In this lesson we will:
- What Kafka Streams is;
- How it compares to competing approaches;
- Details about the Kafka Streams DSL.
Kafka Streams is the component of the Kafka ecosystem which can be used for processing and responding to streams of events which are published on Kafka topics.
The typical pattern involves taking messages from Kafka, usually as they are produced in real time, processing or responding to them in some way, and then possibly writing further messages back out to Kafka. Examples of this pattern include:
- Calculating analytics over event streams e.g. tracking the average order value over the last 30 minutes;
- Transforming events e.g. looking up and adding the customers current credit limit to the order for downstream validation;
- Causing some action to happen in response to the event e.g. sending an email to the customer.
Of course, we could achieve the same patterns using the traditional Kafka Consumer API. However, Kafka streams is a slightly higher level of abstraction than that, and provides a slightly more opionated and structured approach for stream processing.
Kafka Streams is one of a number of options for stream processing frameworks, with alternatives including Flink, Google Cloud Dataflow and Spark Streams.
Kafka Streams does however have some compelling benefits over these alternatives.
Firstly, no cluster is required to execute the Kafka Streams job. Instead, they simply run as a standalone POJO services embedded directly within your application. This can avoid the need to build and operate a cluster, simplifying your estate.
Kafka Streams is also naturally tightly integrated with Kafka, and makes use of the Kafka primitives for performance and failover in a very integrated way. This includes partitions, rebalancing, offset management etc giving us a high degree of control of how our application interacts with Kafka whilst giving us the same guarantees about exactly once processing.
Operational and environmental concerns like these tend to be the biggest difference when choosing a stream processing framework. The actual process of writing the stream processing is generally similar, being based around a DSL that provides operations over the data stream.
As with many of the stream processing engines, Kafka Streams exposes a Domain Specific Language (DSL) for developing the processing topologies. Though intended to simplify things, this declarative style of programming does take some getting used to for people new to it.
The first thing we might need to do is define a stream representing our inbound data. In the example below, we have defined a stream tied to the topic customer_orders, where the key and value are of type Strings and will be serialised and deserialised by String “Serdes” objects.

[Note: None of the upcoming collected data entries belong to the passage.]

(** * ML Avatar Service (ml_service/app.py): a shallow embedding and its properties

    The service is a Flask application with one health probe and four stub
    handlers.  The embedding follows the source handler by handler:

    - [Binary64]: Python's [float] (IEEE 754 binary64, round to nearest, ties
      to even) as exact rationals that are rounded after every operation;
    - [Py]: the dynamically typed values a handler sees ([request.json] and
      what is handed to [jsonify]), the exceptions the used operations raise,
      and the operations themselves ([dict.get], subscription, [len],
      iteration, [str.replace], the numeric tower);
    - [Random]: [random.random()] as a stream of 53-bit draws that is threaded
      through the handlers;
    - [App]: the handlers of app.py, under the names of the source.

    Logging is not modelled beyond evaluating the logged expressions (they can
    raise); [jsonify] is the identity on values.  A handler starts from the
    parsed body [request.json]: what Flask itself answers to a body that is
    not JSON is outside app.py.  Strings are byte strings; the handlers
    only search them for ASCII patterns. *)

From Stdlib Require Import ZArith QArith Qabs Qround Qpower Lia Lqa Bool List String Ascii.
From Stdlib Require Import Floats.
Import ListNotations.

Set Warnings "-inexact-float,-register-all".

(* ================================================================== *)
(** ** Python floats *)

Module Binary64.
Open Scope Q_scope.

(** [2^z] as a rational, for any integer exponent. *)
Definition pow2 (z : Z) : Q := Qpower 2 z.

(** [ilog2 q] is [floor (log2 |q|)] for [q <> 0] (and 0 at 0). *)
Definition ilog2 (q : Q) : Z :=
  let e := (Z.log2 (Z.abs (Qnum q)) - Z.log2 (Zpos (Qden q)))%Z in
  if Qeq_bool q 0 then 0%Z
  else if Qle_bool (pow2 e) (Qabs q) then e else (e - 1)%Z.

(** Round a rational to the nearest integer, ties to the even one. *)
Definition rne (q : Q) : Z :=
  let f := Qfloor q in
  match Qcompare (q - inject_Z f) (1 # 2) with
  | Lt => f
  | Gt => (f + 1)%Z
  | Eq => if Z.even f then f else (f + 1)%Z
  end.

(** The exponent of the last place of the binary64 format at [q]: 53
    significant bits, and never below the subnormal spacing [2^-1074]. *)
Definition cexp (q : Q) : Z := Z.max (ilog2 q - 52) (-1074).

(** Rounding to the format, exponent unbounded above; the result is kept in
    lowest terms, so that equal floats are equal terms. *)
Definition round (q : Q) : Q :=
  let e := cexp q in Qred (inject_Z (rne (q / pow2 e)) * pow2 e).

(** A float: a finite rational, an infinity with its sign, or not-a-number.
    The two zeros are identified: the handlers compare, divide and test for
    zero, none of which tells [-0.0] from [0.0]. *)
Inductive pyfloat : Type :=
| Fin (q : Q)
| Inf (negative : bool)
| NaN.

(** The largest finite float, [(2^53 - 1) * 2^971]. *)
Definition big : Z := ((2 ^ 53 - 1) * 2 ^ 971)%Z.
Definition max_finite : Q := inject_Z big.

Definition Qneg (q : Q) : bool := negb (Qle_bool 0 q).

(** The float nearest to a rational; what rounds beyond the largest finite
    float overflows to an infinity. *)
Definition of_Q (q : Q) : pyfloat :=
  let r := round q in
  if Qle_bool (Qabs r) max_finite then Fin r else Inf (Qneg r).

Definition is_zero (x : pyfloat) : bool :=
  match x with Fin q => Qeq_bool q 0 | _ => false end.

Definition fadd (x y : pyfloat) : pyfloat :=
  match x, y with
  | NaN, _ | _, NaN => NaN
  | Fin a, Fin b => of_Q (a + b)
  | Inf s, Fin _ | Fin _, Inf s => Inf s
  | Inf s, Inf t => if Bool.eqb s t then Inf s else NaN
  end.

Definition fopp (x : pyfloat) : pyfloat :=
  match x with
  | Fin a => Fin (Qred (- a))
  | Inf s => Inf (negb s)
  | NaN => NaN
  end.

Definition fsub (x y : pyfloat) : pyfloat :=
  match x, y with
  | Fin a, Fin b => of_Q (a - b)
  | _, _ => fadd x (fopp y)
  end.

Definition fmul (x y : pyfloat) : pyfloat :=
  match x, y with
  | NaN, _ | _, NaN => NaN
  | Fin a, Fin b => of_Q (a * b)
  | Inf s, Fin b | Fin b, Inf s =>
      if Qeq_bool b 0 then NaN else Inf (xorb s (Qneg b))
  | Inf s, Inf t => Inf (xorb s t)
  end.

(** IEEE division.  Python raises before dividing by a zero, so the zero
    divisor row is only there to make the function total. *)
Definition fdiv (x y : pyfloat) : pyfloat :=
  match x, y with
  | NaN, _ | _, NaN => NaN
  | Fin a, Fin b =>
      if Qeq_bool b 0 then (if Qeq_bool a 0 then NaN else Inf (Qneg a))
      else of_Q (a / b)
  | Fin _, Inf _ => Fin 0
  | Inf s, Fin b => Inf (xorb s (Qneg b))
  | Inf _, Inf _ => NaN
  end.

(** [x < y]; every comparison with NaN is false. *)
Definition flt (x y : pyfloat) : bool :=
  match x, y with
  | NaN, _ | _, NaN => false
  | Fin a, Fin b => negb (Qle_bool b a)
  | Fin _, Inf s => negb s
  | Inf s, Fin _ => s
  | Inf s, Inf t => s && negb t
  end.

Definition fgt (x y : pyfloat) : bool := flt y x.

(** [x <= y]. *)
Definition fle (x y : pyfloat) : bool :=
  match x, y with
  | NaN, _ | _, NaN => false
  | Fin a, Fin b => Qle_bool a b
  | Fin _, Inf s => negb s
  | Inf s, Fin _ => s
  | Inf s, Inf t => s || negb t
  end.

(** [x == y]. *)
Definition feq (x y : pyfloat) : bool :=
  match x, y with
  | Fin a, Fin b => Qeq_bool a b
  | Inf s, Inf t => Bool.eqb s t
  | _, _ => false
  end.

(** A decimal literal of the source denotes the nearest float. *)
Definition lit (q : Q) : pyfloat := of_Q q.

(** The value of one of Rocq's primitive binary64 floats, to compare this
    model with the kernel's IEEE arithmetic on the constants of the source. *)
Definition of_prim (f : PrimFloat.float) : pyfloat :=
  match Prim2SF f with
  | S754_zero _ => Fin 0
  | S754_finite s m e =>
      Fin (Qred ((if s then -1 else 1) * inject_Z (Zpos m) * pow2 e))
  | S754_infinity s => Inf s
  | S754_nan => NaN
  end.

End Binary64.

(* ================================================================== *)
(** ** Python values, exceptions and the operations the handlers use *)

Module Py.
Import Binary64.
Open Scope string_scope.

(** The exceptions the modelled operations raise. *)
Inductive exn : Type :=
| KeyError
| TypeError
| AttributeError
| ZeroDivisionError
| OverflowError.

Inductive result (A : Type) : Type :=
| Ok (a : A)
| Raise (e : exn).
Arguments Ok {A} a.
Arguments Raise {A} e.

Definition bind {A B} (r : result A) (k : A -> result B) : result B :=
  match r with
  | Ok a => k a
  | Raise e => Raise e
  end.

Declare Scope py_scope.
Delimit Scope py_scope with py.
Notation "x <- c ;; k" := (bind c (fun x => k))
  (at level 61, c at next level, right associativity) : py_scope.

(** What [request.json] yields and what [jsonify] takes: None, booleans,
    integers, floats, strings, lists and dicts with string keys.  A dict is
    an association list in insertion order; the first binding of a key is
    its binding. *)
Inductive value : Type :=
| VNone
| VBool (b : bool)
| VInt (z : Z)
| VFloat (f : pyfloat)
| VStr (s : string)
| VList (l : list value)
| VDict (d : list (string * value)).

KStream<String, String> customerOrdersStream = builder.stream("customer_orders", Consumed.with(Serdes.String(), Serdes.String()));
Type handling and serialisation lead to most of the complexity in Kafka streams, but are necessary to move between binary data on Kafka and types we can work with in the JVM.
In this example, we were were receiving events in the format <customer_id>:<product_id>, and the aim was to count the number of orders for each customer in a given our tie window. The first task is to do a simple grouByKey operation every time there is an event to ask how many orders we had for each customer_id.
KGroupedStream<String, String> ordersByCustomer = customerOrdersStream.groupByKey();
Next, we group the events into time windows of 5 seconds each using the default tumbling window semantics.
TimeWindowedKStream<String, String> windowedStream = ordersByCustomer.windowedBy(TimeWindows.of(Duration.ofSeconds(5)));
For each of the groupings within each window, we then count how many entries we have and change it the event to a pair of customer_id:count records.
KTable<Windowed<String>, Long> count = windowedStream.count();
Finally, we prepare the message to be sent out to a new topic. Because our client was expecting a string, we mapped the long object storing the count back to a string before publishing.
KStream<String, String> mapped = count.toStream().map((key, val) -> new KeyValue<>(key.key(), val.toString()));
Finally, the object is pushed to a new Kafka topic called orders_by_customer.
This was a very simple example of taking a stream of orders, then counting how many orders each customer has placed in 5 minute windows. Though there is some boilerplate code around this to create the connection and tear it down cleanly, in just 5 lines of code we have a very high performing windowed aggregation which would be quite tricky to derive in traditional database environments.
Kafka Streams tends to be our go to stream processing engine as a simple but powerful solution which keeps you in the Kafka ecosystem. The DSL does take some getting used to even for experienced Java developers, but this is applicable to the entire stream processing world. Overall Kafka Streams is one of the fastest and lightest frameworks to begin the stream processing journey with.